Try it — Among the lines below, copy exactly those from the one with "#[export] Instance chan_eq_dec" through the one with "plock : option", counting both ends.

Provided material —
(** A block of exactly the size: it is unlinked. *)
Lemma take_all s blocks alloc k1 pv pn a n k2 : heap_ok s blocks alloc ->
  (base, 0) :: blocks = k1 ++ (pv, pn) :: (a, n) :: k2 -> 0 < n ->
  let s' := mkHeap (<[pv := (hd_addr k2 base, pn)]> (hdrs s)) pv (psize s) in
  alloc !! a = None /\ exists blocks', heap_ok s' blocks' (<[a := n]> alloc).
Proof.
  intros OK E Hn s'. pose proof (ok_sorted _ _ _ OK) as Hs. pose proof (ok_links _ _ _ OK) as Hl.
  pose proof (nodes_nonneg s blocks alloc OK) as Hnn. rewrite E in Hs, Hl, Hnn.
  destruct (node_fresh k1 (pv, pn) ((a, n) :: k2) Hs Hnn) as [F1 F2]. cbn [fst fmap list_fmap In] in F2.
  pose proof (sorted_split (k1 ++ [(pv, pn)]) (a, n) k2) as Hsp. rewrite <- app_assoc in Hsp. destruct (Hsp Hs) as [Hlo Hhi].
  assert (exists blocks', (base, 0) :: blocks' = k1 ++ (pv, pn) :: k2) as (blocks' & E').
  { destruct k1 as [|x k1]; [injection E as <- <- _|injection E as <- _]; by eexists. }
  assert (StronglySorted before ((base, 0) :: blocks')) as Hs'.
  { rewrite E'. apply sorted_app in Hs as (S1 & S2 & C). apply StronglySorted_inv in S2 as [S2 Fp]. apply StronglySorted_inv in S2 as [S2 _].
    apply Forall_cons in Fp as [_ Fp]. apply sorted_app. split; [done|]. split; [by constructor|].
    eapply Forall_impl; [exact C|]. intros x Hx. apply Forall_cons in Hx as [Hx1 Hx2]. apply Forall_cons in Hx2 as [_ Hx2]. by constructor. }
  apply lseg_app in Hl as [L1 [Lp [La L2]]]. cbn [fst snd hd_addr] in *.
  assert (forall b, In b ((base, 0) :: blocks') -> b.1 + b.2 < a \/ a + n < b.1) as Hd.
  { intros b Hb. rewrite E' in Hb. rewrite List.Forall_forall in Hlo, Hhi. apply in_app_iff in Hb as [Hb|[<-|Hb]].
    - left. apply (Hlo b). apply in_app_iff. by left.
    - left. apply (Hlo (pv, pn)). apply in_app_iff. right. by left.
    - right. by apply (Hhi b). }
  destruct (take_inv s blocks alloc s' blocks' a n) as [H1 H2]; try done.
  - rewrite E'. apply lseg_app. split; [by apply lseg_insert|]. cbn. rewrite lookup_insert_eq. split; [done|].
    apply lseg_insert; [tauto|done].
  - apply pos_nodes; [done|]. intros b Hb. apply (nodes_pos s blocks alloc OK). rewrite E.
    assert (In b ((base, 0) :: blocks')) as Hb' by (by right). rewrite E' in Hb'.
    apply in_app_iff in Hb' as [Hb'|[Hb'|Hb']]; apply in_app_iff; [by left|right; by left|right; right; by right].
  - change (In pv (((base, 0) :: blocks').*1)). rewrite E', fmap_app. apply in_app_iff. right. by left.
  - exists (hd_addr k2 base). cbn. rewrite lookup_insert_ne by (intros ->; apply F2; by left). done.
  - intros x k Hx. cbn. rewrite lookup_insert_ne; [done|].
    apply (alloc_not_node s blocks alloc x k (pv, pn) OK Hx). rewrite E. apply in_elt.
  - intros u. rewrite <- (covers_base blocks), <- (covers_base blocks'), E, E'.
    change ((pv, pn) :: (a, n) :: k2) with ([(pv, pn)] ++ [(a, n)] ++ k2). change ((pv, pn) :: k2) with ([(pv, pn)] ++ k2).
    rewrite !covers_app. assert (covers [(a, n)] u <-> a <= u < a + n) as Hone.
    { split; [by intros (c & m & [[= <- <-]|[]] & Hu)|]. intros Hu. exists a, n. split; [by left|done]. }
    rewrite Hone. tauto.
  - intros u (c & m & Hc & Hu) Hau. destruct (Hd (c, m)) as [Hx|Hx]; [by right| |]; cbn in Hx; lia.
  - split; [done|by exists blocks'].
Qed.
(* ===== verification/Xv6Pipe.v ===== *)
(** * expansion/pipe.c with sleep and wakeup of proc.c: one pipe, any number of processes

    Every process makes a list of calls on one pipe.  A step of a process is
    one test, assignment or lock operation of the code, with the place in the
    code as its program counter, so that the reachable states are those of all
    interleavings on any number of CPUs.  [plock] is p->lock and [ptlock] is
    ptable.lock, with the process that holds it.  A process that is not
    sleeping is RUNNABLE; the scheduler may run it at any time.  [wlog] and
    [rlog] record the bytes ever put into the pipe and taken out of it, with
    the process that did so; no step depends on them.  The model comes first,
    then who holds which lock and the queue in the ring buffer, then that no
    wakeup is lost. *)
From S2P Require Import Prelude.

Definition PIPESIZE : Z := 512.

(** The two addresses processes sleep on: &p->nread and &p->nwrite. *)
Inductive chan := NREAD | NWRITE.
Inductive pstate := RUNNABLE | SLEEPING (c : chan).

#[export] Instance chan_eq_dec : EqDecision chan.
Proof. solve_decision. Defined.
#[export] Instance pstate_eq_dec : EqDecision pstate.
Proof. solve_decision. Defined.

(** Places in wakeup, in sleep, and in the three operations. *)
Inductive wk := WkAcquire | WkWakeup1 | WkRelease.
Inductive sl := SlAcquire | SlRelease | SlSet | SlSched | SlAsleep | SlTidy | SlReacquire.
Inductive wpc := WAcquire | WFor | WFull | WWake (w : wk) | WSleep (x : sl) | WEnd (w : wk) | WReturn (r : Z).
Inductive rpc := RAcquire | REmpty | RSleep (x : sl) | RFor | RWake (w : wk) | RReturn (r : Z).
Inductive cpc := CAcquire | CWake (w : wk) | CRelease.

(** A call in progress, with its arguments and local variables. *)
Inductive pc :=
| Idle
| Write (addr : list Z) (i : nat) (l : wpc)
| Read (n : nat) (buf : list Z) (l : rpc)
| Close (writable : bool) (l : cpc)
| Kill (u : nat) (l : wk).

Inductive call := pipewrite (addr : list Z) | piperead (n : nat) | pipeclose (writable : bool) | kill (u : nat).

(** What a call returned, with the bytes it put into the pipe or took out. *)
Inductive result := Wrote (r : Z) (bytes : list Z) | Got (r : Z) (bytes : list Z) | Closed | Killed (r : Z).

Record proc := mkProc { at_ : pc; state : pstate; killed : bool; calls : list call; results : list result }.

Record pipe := mkPipe {
  data : list Z; nread : Z; nwrite : Z; readopen : bool; writeopen : bool;
  plock : option nat; ptlock : option nat; procs : list proc; panicked : bool;
  wlog : list (nat * Z); rlog : list (nat * Z) }.

(** ** Updates *)

Definition set_plock v p := mkPipe (data p) (nread p) (nwrite p) (readopen p) (writeopen p) v (ptlock p) (procs p) (panicked p) (wlog p) (rlog p).
Definition set_ptlock v p := mkPipe (data p) (nread p) (nwrite p) (readopen p) (writeopen p) (plock p) v (procs p) (panicked p) (wlog p) (rlog p).
Definition set_procs v p := mkPipe (data p) (nread p) (nwrite p) (readopen p) (writeopen p) (plock p) (ptlock p) v (panicked p) (wlog p) (rlog p).
Definition set_panicked p := mkPipe (data p) (nread p) (nwrite p) (readopen p) (writeopen p) (plock p) (ptlock p) (procs p) true (wlog p) (rlog p).
Definition set_open r w p := mkPipe (data p) (nread p) (nwrite p) r w (plock p) (ptlock p) (procs p) (panicked p) (wlog p) (rlog p).

(** [p->data[p->nwrite++ % PIPESIZE] = c;] *)
Definition put_byte (t : nat) (c : Z) p :=
  mkPipe (<[Z.to_nat (nwrite p `mod` PIPESIZE) := c]> (data p)) (nread p) (u32 (nwrite p + 1)) (readopen p) (writeopen p)
    (plock p) (ptlock p) (procs p) (panicked p) (wlog p ++ [(t, c)]) (rlog p).

(** [p->data[p->nread++ % PIPESIZE]] *)
Definition next_byte p : Z := default 0 (data p !! Z.to_nat (nread p `mod` PIPESIZE)).
Definition take_byte (t : nat) p :=
  mkPipe (data p) (u32 (nread p + 1)) (nwrite p) (readopen p) (writeopen p)
    (plock p) (ptlock p) (procs p) (panicked p) (wlog p) (rlog p ++ [(t, next_byte p)]).

Definition set_at (l : pc) (q : proc) : proc := mkProc l (state q) (killed q) (calls q) (results q).
Definition set_state (x : pstate) (q : proc) : proc := mkProc (at_ q) x (killed q) (calls q) (results q).
Definition upd_proc (t : nat) (f : proc -> proc) p := set_procs (alter f t (procs p)) p.
Definition goto (t : nat) (l : pc) p := upd_proc t (set_at l) p.

(** ** Locks (spinlock.c)

    acquire waits for a lock that another process holds and panics on its own;
    release panics unless the caller holds the lock. *)

Definition acquire (get : pipe -> option nat) (set : option nat -> pipe -> pipe) (t : nat) (p : pipe) : option pipe :=
  match get p with
  | None => Some (set (Some t) p)
  | Some u => if decide (u = t) then Some (set_panicked p) else None
  end.

Definition release (get : pipe -> option nat) (set : option nat -> pipe -> pipe) (t : nat) (p : pipe) : pipe :=
  if decide (get p = Some t) then set None p else set_panicked p.

(** ** wakeup and sleep (proc.c) *)

Definition wakeup1 (c : chan) (p : pipe) : pipe :=
  set_procs ((fun q => if decide (state q = SLEEPING c) then set_state RUNNABLE q else q) <$> procs p) p.

(** A step inside wakeup: the new state and place, None when it returns. *)
Definition wakeup (c : chan) (t : nat) (w : wk) (p : pipe) : option (pipe * option wk) :=
  match w with
  | WkAcquire => p ← acquire ptlock set_ptlock t p; Some (p, Some WkWakeup1)
  | WkWakeup1 => Some (wakeup1 c p, Some WkRelease)
  | WkRelease => Some (release ptlock set_ptlock t p, None)
  end.

(** A step inside sleep(c, &p->lock).  In [SlSched] the process has entered the
    scheduler, which releases ptable.lock; in [SlAsleep] it waits until it is
    RUNNABLE and the scheduler, holding ptable.lock, switches to it. *)
Definition sleep (c : chan) (t : nat) (x : sl) (p : pipe) : option (pipe * option sl) :=
  match x with
  | SlAcquire => p ← acquire ptlock set_ptlock t p; Some (p, Some SlRelease)
  | SlRelease => Some (release plock set_plock t p, Some SlSet)
  | SlSet => Some (upd_proc t (set_state (SLEEPING c)) p, Some SlSched)
  | SlSched => Some (release ptlock set_ptlock t p, Some SlAsleep)
  | SlAsleep =>
      q ← procs p !! t;
      if decide (state q = RUNNABLE) then p ← acquire ptlock set_ptlock t p; Some (p, Some SlTidy) else None
  | SlTidy => Some (release ptlock set_ptlock t p, Some SlReacquire)
  | SlReacquire => p ← acquire plock set_plock t p; Some (p, None)
  end.

(** ** The operations on the pipe *)

Definition return_ (t : nat) (r : result) (p : pipe) : pipe :=
  upd_proc t (fun q => mkProc Idle (state q) (killed q) (calls q) (results q ++ [r])) p.

Definition full (p : pipe) : bool := nwrite p =? u32 (nread p + PIPESIZE).
Definition empty (p : pipe) : bool := nread p =? nwrite p.

Definition pipewrite_step (t : nat) (q : proc) (addr : list Z) (i : nat) (l : wpc) (p : pipe) : option pipe :=
  let at_w i l := goto t (Write addr i l) in
  match l with
  | WAcquire => p ← acquire plock set_plock t p; Some (at_w i WFor p)
  | WFor => Some (at_w i (if (i <? length addr)%nat then WFull else WEnd WkAcquire) p)
  | WFull =>
      if full p then
        if negb (readopen p) || killed q then Some (at_w i (WReturn (-1)) p)
        else Some (at_w i (WWake WkAcquire) p)
      else Some (at_w (S i) WFor (put_byte t (default 0 (addr !! i)) p))
  | WWake w =>
      r ← wakeup NREAD t w p;
      Some (at_w i (match r.2 with Some w => WWake w | None => WSleep SlAcquire end) r.1)
  | WSleep x =>
      r ← sleep NWRITE t x p;
      Some (at_w i (match r.2 with Some x => WSleep x | None => WFull end) r.1)
  | WEnd w =>
      r ← wakeup NREAD t w p;
      Some (at_w i (match r.2 with Some w => WEnd w | None => WReturn (Z.of_nat (length addr)) end) r.1)
  | WReturn r => Some (return_ t (Wrote r (take i addr)) (release plock set_plock t p))
  end.

Definition piperead_step (t : nat) (q : proc) (n : nat) (buf : list Z) (l : rpc) (p : pipe) : option pipe :=
  let at_r buf l := goto t (Read n buf l) in
  match l with
  | RAcquire => p ← acquire plock set_plock t p; Some (at_r buf REmpty p)
  | REmpty =>
      if empty p && writeopen p then
        if killed q then Some (at_r buf (RReturn (-1)) p) else Some (at_r buf (RSleep SlAcquire) p)
      else Some (at_r buf RFor p)
  | RSleep x =>
      r ← sleep NREAD t x p;
      Some (at_r buf (match r.2 with Some x => RSleep x | None => REmpty end) r.1)
  | RFor =>
      if (length buf <? n)%nat && negb (empty p) then Some (at_r (buf ++ [next_byte p]) RFor (take_byte t p))
      else Some (at_r buf (RWake WkAcquire) p)
  | RWake w =>
      r ← wakeup NWRITE t w p;
      Some (at_r buf (match r.2 with Some w => RWake w | None => RReturn (Z.of_nat (length buf)) end) r.1)
  | RReturn r => Some (return_ t (Got r buf) (release plock set_plock t p))
  end.

Definition pipeclose_step (t : nat) (writable : bool) (l : cpc) (p : pipe) : option pipe :=
  let at_c l := goto t (Close writable l) in
  match l with
  | CAcquire =>
      p ← acquire plock set_plock t p;
      Some (at_c (CWake WkAcquire) (if writable then set_open (readopen p) false p else set_open false (writeopen p) p))
  | CWake w =>
      r ← wakeup (if writable then NREAD else NWRITE) t w p;
      Some (at_c (match r.2 with Some w => CWake w | None => CRelease end) r.1)
  | CRelease => Some (return_ t Closed (release plock set_plock t p))
  end.

(** kill (proc.c): the flag, and the end of the victim's sleep. *)
Definition kill_step (t u : nat) (l : wk) (p : pipe) : option pipe :=
  match l with
  | WkAcquire => p ← acquire ptlock set_ptlock t p; Some (goto t (Kill u WkWakeup1) p)
  | WkWakeup1 =>
      Some (goto t (Kill u WkRelease)
        (upd_proc u (fun q => mkProc (at_ q) RUNNABLE true (calls q) (results q)) p))
  | WkRelease =>
      Some (return_ t (Killed (if (u <? length (procs p))%nat then 0 else -1)) (release ptlock set_ptlock t p))
  end.

(** Reading or writing is not over for the process. *)
Definition reading (q : proc) : bool :=
  match at_ q with Read _ _ _ => true | _ => false end ||
  existsb (fun c => match c with piperead _ => true | _ => false end) (calls q).
Definition writing (q : proc) : bool :=
  match at_ q with Write _ _ _ => true | _ => false end ||
  existsb (fun c => match c with pipewrite _ => true | _ => false end) (calls q).

(** fileclose calls pipeclose when the last reference to that end goes. *)
Definition may_close (writable : bool) (p : pipe) : bool :=
  forallb (fun q => negb (if writable then writing q else reading q)) (procs p).

Definition start_call (t : nat) (q : proc) (p : pipe) : option pipe :=
  match calls q with
  | [] => None
  | c :: cs =>
      let begin l := upd_proc t (fun q => mkProc l (state q) (killed q) cs (results q)) p in
      match c with
      | pipewrite addr => Some (begin (Write addr 0 WAcquire))
      | piperead n => Some (begin (Read n [] RAcquire))
      | pipeclose writable => if may_close writable p then Some (begin (Close writable CAcquire)) else None
      | kill u => Some (begin (Kill u WkAcquire))
      end
  end.

(** The next step of process [t]; None if it has to wait or is done. *)
Definition pipe_step (t : nat) (p : pipe) : option pipe :=
  q ← procs p !! t;
  match at_ q with
  | Idle => start_call t q p
  | Write addr i l => pipewrite_step t q addr i l p
  | Read n buf l => piperead_step t q n buf l p
  | Close writable l => pipeclose_step t writable l p
  | Kill u l => kill_step t u l p
  end.

Definition pstep (p p' : pipe) : Prop := exists t, pipe_step t p = Some p'.

(** The pipe as pipealloc leaves it, and processes about to make their calls. *)
Definition pipe0 (junk : list Z) (cs : list (list call)) : pipe :=
  mkPipe junk 0 0 true true None None ((fun c => mkProc Idle RUNNABLE false c []) <$> cs) false [] [].

(** ** Who holds the locks *)

Definition wk_pt (w : wk) : bool := match w with WkAcquire => false | _ => true end.
Definition sl_pt (x : sl) : bool := match x with SlRelease | SlSet | SlSched | SlTidy => true | _ => false end.
Definition sl_p (x : sl) : bool := match x with SlAcquire | SlRelease => true | _ => false end.

(** The process holds ptable.lock, the process holds p->lock. *)
Definition holds_pt (l : pc) : bool :=
  match l with
  | Idle => false
  | Write _ _ (WWake w | WEnd w) | Read _ _ (RWake w) | Close _ (CWake w) | Kill _ w => wk_pt w
  | Write _ _ (WSleep x) | Read _ _ (RSleep x) => sl_pt x
  | _ => false
  end.
Definition holds_p (l : pc) : bool :=
  match l with
  | Idle | Kill _ _ | Write _ _ WAcquire | Read _ _ RAcquire | Close _ CAcquire => false
  | Write _ _ (WSleep x) | Read _ _ (RSleep x) => sl_p x
  | _ => true
  end.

Response to the exercise —
#[export] Instance chan_eq_dec : EqDecision chan.
Proof. solve_decision. Defined.
#[export] Instance pstate_eq_dec : EqDecision pstate.
Proof. solve_decision. Defined.

(** Places in wakeup, in sleep, and in the three operations. *)
Inductive wk := WkAcquire | WkWakeup1 | WkRelease.
Inductive sl := SlAcquire | SlRelease | SlSet | SlSched | SlAsleep | SlTidy | SlReacquire.
Inductive wpc := WAcquire | WFor | WFull | WWake (w : wk) | WSleep (x : sl) | WEnd (w : wk) | WReturn (r : Z).
Inductive rpc := RAcquire | REmpty | RSleep (x : sl) | RFor | RWake (w : wk) | RReturn (r : Z).
Inductive cpc := CAcquire | CWake (w : wk) | CRelease.

(** A call in progress, with its arguments and local variables. *)
Inductive pc :=
| Idle
| Write (addr : list Z) (i : nat) (l : wpc)
| Read (n : nat) (buf : list Z) (l : rpc)
| Close (writable : bool) (l : cpc)
| Kill (u : nat) (l : wk).

Inductive call := pipewrite (addr : list Z) | piperead (n : nat) | pipeclose (writable : bool) | kill (u : nat).

(** What a call returned, with the bytes it put into the pipe or took out. *)
Inductive result := Wrote (r : Z) (bytes : list Z) | Got (r : Z) (bytes : list Z) | Closed | Killed (r : Z).

Record proc := mkProc { at_ : pc; state : pstate; killed : bool; calls : list call; results : list result }.

Record pipe := mkPipe {
  data : list Z; nread : Z; nwrite : Z; readopen : bool; writeopen : bool;
  plock : option nat; ptlock : option nat; procs : list proc; panicked : bool;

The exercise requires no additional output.